Neste livro se vê que Tris está se descobrindo em
meio a tantos conflitos, brigas, intrigas e cumplicidades. O começo é o
conflito que os sem facções e sua líder Evelyn causaram, algo como “se eu não
posso ter facção, vocês também não”.
Mas em todo aos meio daquela confusão, daquele
reboliço surge uma chama de esperança para aqueles que não querem serem
forçados a deixarem suas facções, um grupo protestante que se denomina
convergente e que quer tirar Evelyn do seu trono antes mesmo dela esquenta-lo.
Acontece muitas coisas então até que os muros que “protegem”

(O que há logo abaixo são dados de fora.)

Lemma init_population_keyed_by_ref_witness :
  mode toy_instance = None
  /\ param_grid toy_instance = grid_two
  /\ exists d : list (string * @NNModelInfo toy_backend),
      pop toy_instance = PopDict d
      /\ List.NoDup (keys d)
      /\ (length d <= Z.to_nat 2)%nat
      /\ forall k m,
          In (k, m) d ->
          ref m = Ok k
          /\ (gen m = 0 /\ score m = None /\ parents m = None /\ children m = None)
          /\ exists p, params m = Some p
                       /\ keys p = keys grid_two
                       /\ forall key v, In (key, v) p ->
                            exists g, In (key, g) grid_two /\ In v g.
Proof.
  apply (@init_population_keyed_by_ref toy_backend ns_with_random_select
           (toy_args grid_two 2) rng0 toy_instance (rng_next (rng_next rng0))).
  vm_compute. reflexivity.
Defined.

Lemma pop_of_nns_length `{B : MLBackend} (nns : list NNModelInfo) :
  forall (acc d : list (string * NNModelInfo)),
    pop_of_nns nns acc = Ok d -> (length acc <= length d)%nat.
Proof.
  induction nns as [|n nns IH]; intros acc d H; simpl in H.
  - inversion H; subst. lia.
  - destruct (ref n) as [r|e]; simpl in H; [|discriminate].
    apply IH in H. pose proof (length_dict_set r n acc). lia.
Qed.

(** X8: an instance the constructor returns for a positive [pop_size]
    cannot be evolved: whatever the generation, the data and the namespace,
    [evolve] raises [AttributeError] before any model is built. *)
Theorem init_then_evolve_AttributeError `{B : MLBackend} (ns : Namespace) (a : InitArgs)
    (rng : Rng) (self : NNGA) (rng' : Rng) :
  __init__ ns a rng = Ok (self, rng') ->
  0 < arg_pop_size a ->
  forall (ns2 : Namespace) (h2 : Heap) (g : Z) (X_train X_val : Features)
         (y_train y_val : Labels) (rng2 : Rng),
    evolve ns2 h2 self g X_train X_val y_train y_val rng2
    = mkEvolveRun [] [] ns2 h2 rng2 (Err AttributeError).
Proof.
  intros H Hpos ns2 h2 g X_train X_val y_train y_val rng2.
  apply init_inversion in H
    as (rs & reg & clf & pp & d & _ & _ & _ & Hpp & Hd & ->).
  pose proof (init_param_pop_inv _ _ _ _ _ Hpp) as [Hlen _].
  destruct pp as [|slot pp]; [simpl in Hlen; lia|].
  simpl in Hd.
  destruct (ref (mkNNModelInfo slot 0 None None None)) as [r|e]; simpl in Hd;
    [|discriminate].
  apply pop_of_nns_length in Hd. simpl in Hd.
  destruct d as [|[k m] d]; [simpl in Hd; lia|].
  reflexivity.
Qed.

Lemma init_then_evolve_AttributeError_witness :
  @evolve toy_backend module_ns heap0 toy_instance 0 1 2 3 4 rng0
  = mkEvolveRun [] [] module_ns heap0 rng0 (Err AttributeError).
Proof.
  apply (@init_then_evolve_AttributeError toy_backend ns_with_random_select
           (toy_args grid_two 2) rng0 toy_instance (rng_next (rng_next rng0))).
  - vm_compute. reflexivity.
  - reflexivity.
Defined.

(** X9: with [random_select] bound and known metric names, a target size
    of zero or less gives an instance with an empty population without
    drawing any value, whatever the grid holds. *)
Theorem init_nonpositive_size `{B : MLBackend} (ns : Namespace) (a : InitArgs)
    (rng : Rng) (rs : gval) (reg clf : scorer) :
  ns "random_select" = Some rs ->
  dict_get (arg_reg_metric a) reg_metrics = Some reg ->
  dict_get (arg_clf_metric a) clf_metrics = Some clf ->
  arg_pop_size a <= 0 ->
  exists self : NNGA,
    __init__ ns a rng = Ok (self, rng)
    /\ pop self = PopDict [] /\ pop_size self = 15.
Proof.
  intros Hns Hreg Hclf Hn.
  assert (Hz : Z.to_nat (arg_pop_size a) = 0%nat) by lia.
  unfold __init__, load_global, getitem, init_param_pop.
  rewrite Hns, Hreg, Hclf, Hz. simpl. eexists. split; [reflexivity|]. auto.
Qed.

Lemma init_nonpositive_size_witness :
  exists self : @NNGA toy_backend,
    __init__ ns_with_random_select (toy_args [("units", [])] (-3)) rng0 = Ok (self, rng0)
    /\ pop self = PopDict [] /\ pop_size self = 15.
Proof.
  apply (@init_nonpositive_size toy_backend ns_with_random_select
           (toy_args [("units", [])] (-3)) rng0 (@GFloat toy_backend (toy_float 5))
           neg_mean_absolute_error f1_score).
  - reflexivity.
  - reflexivity.
  - reflexivity.
  - simpl. lia.
Defined.

(** ** The identity hash among sampled candidates *)

Lemma dict_get_not_key {V : Type} (k : string) (d : list (string * V)) :
  ~ In k (keys d) -> dict_get k d = None.
Proof.
  induction d as [|[k' v] d IH]; simpl; [reflexivity|].
  intros Hnot. destruct (String.eqb_spec k k') as [->|Hne].
  - exfalso. apply Hnot. left. reflexivity.
  - apply IH. intros Hin. apply Hnot. right. exact Hin.
Qed.

(** Two dicts with the same keys in the same order and the same value
    under every key are the same sequence of items. *)
Lemma same_order_same_items (p : ParamDict) :
  forall q : ParamDict,
    keys p = keys q ->
    List.NoDup (keys p) ->
    (forall k v, In (k, v) p -> dict_get k q = Some v) ->
    p = q.
Proof.
  induction p as [|[k v] p IH]; intros q Hkeys Hnd Hget.
  - destruct q; [reflexivity | discriminate].
  - destruct q as [|[k2 v2] q]; [discriminate|].
    simpl in Hkeys. injection Hkeys as Hk Hks. subst k2.
    simpl in Hnd. apply List.NoDup_cons_iff in Hnd as [Hnotin Hnd].
    assert (Hv : v2 = v).
    { specialize (Hget k v (or_introl eq_refl)). simpl in Hget.
      rewrite String.eqb_refl in Hget. congruence. }
    subst v2. f_equal. apply IH; auto.
    intros k' v' Hin. specialize (Hget k' v' (or_intror Hin)). simpl in Hget.
    destruct (String.eqb_spec k' k) as [->|Hne]; [|exact Hget].
    exfalso. apply Hnotin. unfold keys. apply in_map_iff. exists (k, v'). auto.
Qed.

Lemma dict_get_In {V : Type} (k : string) (v : V) (d : list (string * V)) :
  dict_get k d = Some v -> In (k, v) d.
Proof.
  induction d as [|[k' v'] d IH]; simpl; [discriminate|].
  destruct (String.eqb_spec k k') as [->|Hne].
  - intros H. inversion H; subst. left. reflexivity.
  - intros H. right. apply IH. exact H.
Qed.

(** On values of type [str] and [int], [==] is equality. *)
Lemma allele_eqb_eq (a b : allele) :
  str_or_int a -> str_or_int b -> allele_eqb a b = true -> a = b.
Proof.
  destruct a, b; simpl; try discriminate; try contradiction.
  - intros _ _ H. apply String.eqb_eq in H. congruence.
  - intros _ _ H. apply Z.eqb_eq in H. congruence.
Qed.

as pessoas em seu esconderijo e refujo, Tris, Tobias e mais alguns de seus
cúmplices atravessam os portões e se deparam com algo completamente inovador e
inesperado, o mundo que eles não imaginavam que tinham. Percebendo, assim que
não passavam de um misero experimento para a salvação da raça humana e do mundo
em que nunca pensaram existir, eles descobrem o que são e o que não são, eles
descobrem o porquê das facções, e o porque dos divergentes serem tão importante
e em meio a tudo isso, o relacionamento de Tris e Tobias entra em conflito e
desconfiança entre os dois até que chega um ponto que ‘não’ significa ‘sim’
e ‘confio
em você’ significa ‘eu não vou te contar a verdade’.

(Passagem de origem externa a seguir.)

(** [extend] appends to its bucket. *)
Lemma extend_bucket_same (group variable : string) (lines : list string)
      (wrangler wrangler' : Wrangler) :
  extend group variable lines wrangler = Ok wrangler' ->
  bucket group variable wrangler'
  = (bucket group variable wrangler ++ lines)%list.
Proof.
  unfold extend, bucket.
  destruct (dict_get group wrangler) as [variables|] eqn:Eg; [|discriminate].
  destruct (dict_get variable variables) as [old|] eqn:Ev; [|discriminate].
  intros [= <-].
  rewrite (dict_get_set_same _ _ _ _ Eg).
  now rewrite (dict_get_set_same _ _ _ _ Ev).
Qed.

(** [extend] leaves the other buckets alone. *)
Lemma extend_bucket_other (group variable group' variable' : string)
      (lines : list string) (wrangler wrangler' : Wrangler) :
  extend group variable lines wrangler = Ok wrangler' ->
  (group', variable') <> (group, variable) ->
  bucket group' variable' wrangler' = bucket group' variable' wrangler.
Proof.
  unfold extend, bucket.
  destruct (dict_get group wrangler) as [variables|] eqn:Eg; [|discriminate].
  destruct (dict_get variable variables) as [old|] eqn:Ev; [|discriminate].
  intros [= <-] Hne.
  destruct (String.eqb_spec group' group) as [->|Hg].
  - rewrite (dict_get_set_same _ _ _ _ Eg), Eg.
    rewrite dict_get_set_other; [reflexivity | congruence].
  - now rewrite dict_get_set_other.
Qed.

Convergente amplia os horizontes dos leitores da
trilogia, que estavam acostumados aquela antiga atmosfera que os envolvia. Eu
particularmente amei livro inteiro (depois de muito tempo meditando sobre o
final), ele carrega tudo o que eu gostaria de ver em um livro, Ação, Romance,
Suspense, Guerra e como o nome do próprio livro já diz: Convergente, algo que
está correndo, que está fluindo para longe, algo que fugiu de nossas mãos.

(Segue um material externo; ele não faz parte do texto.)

(** X15 on the tuple at 5, which has one reference, and on absent extra
    arguments. *)
Lemma quad_reference_balance_witness :
  ((quad_init_func junk_qrecord 34%N 5%N python_active).1.1 = NPY_SUCCEED
   /\ objects (pyrt (quad_init_func junk_qrecord 34%N 5%N python_active).2)
        !! 5%N
      = Some (mkPyobj 2 true NULL)
   /\ objects
        (pyrt (quad_restore_func
                 (quad_init_func junk_qrecord 34%N 5%N python_active).1.2
                 None
                 (quad_init_func junk_qrecord 34%N 5%N python_active).2).2)
      = objects (pyrt python_active))
  /\ ((quad_init_func junk_qrecord 34%N NULL python_active).1.1 = NPY_SUCCEED
      /\ quadpack_extra_arguments
           (quad_init_func junk_qrecord 34%N NULL python_active).2 = 101%N
      /\ objects
           (pyrt (quad_init_func junk_qrecord 34%N NULL python_active).2)
           !! 101%N
         = Some (mkPyobj 1 true NULL)
      /\ objects
           (pyrt (quad_restore_func
                    (quad_init_func junk_qrecord 34%N NULL python_active).1.2
                    None
                    (quad_init_func junk_qrecord 34%N NULL
                       python_active).2).2)
         = objects (pyrt python_active)).
Proof.
  destruct (quad_reference_balance junk_qrecord 34%N 5%N None python_active)
    as [Hsupplied _].
  destruct (quad_reference_balance junk_qrecord 34%N NULL None python_active)
    as [_ Habsent].
  split.
  - apply (Hsupplied (mkPyobj 1 true NULL));
      [discriminate|reflexivity|reflexivity|discriminate].
  - apply Habsent; [reflexivity|discriminate|reflexivity].
Defined.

O livro é perfeito, a leitura é leviana, ele é um
livro bom que é cheio de ação e tudo o que um leitor gosta, Convergente ainda
tem a pegada de Divergente e Insurgente, que foca mais na relação entre Tris e
Tobias para lidar com o “se vai ou não vai” e você consegue ler ele sem
pestanejar e nem se preocupar com se vai perder algo, porque é bem explicito os
acontecimentos, só que a partir do momento do Antes e do Depois, entre a Tris
com as Facções nas costas e Tobias com seu “ego” por ser geneticamente não
aprovado em ação, preste muita atenção. Porque se você quiser levar essa
história adiante, prepare seu coração, porque tem muitas mortes e você terá uma
ressaca literária das bem fortes (eu tive) e não daquele tipo que passa rápido, agora
que voltei a ler outros livros, tipo, faz mais de um mês que eu acabei de
Convergente... Como eu disse, ressaca literária.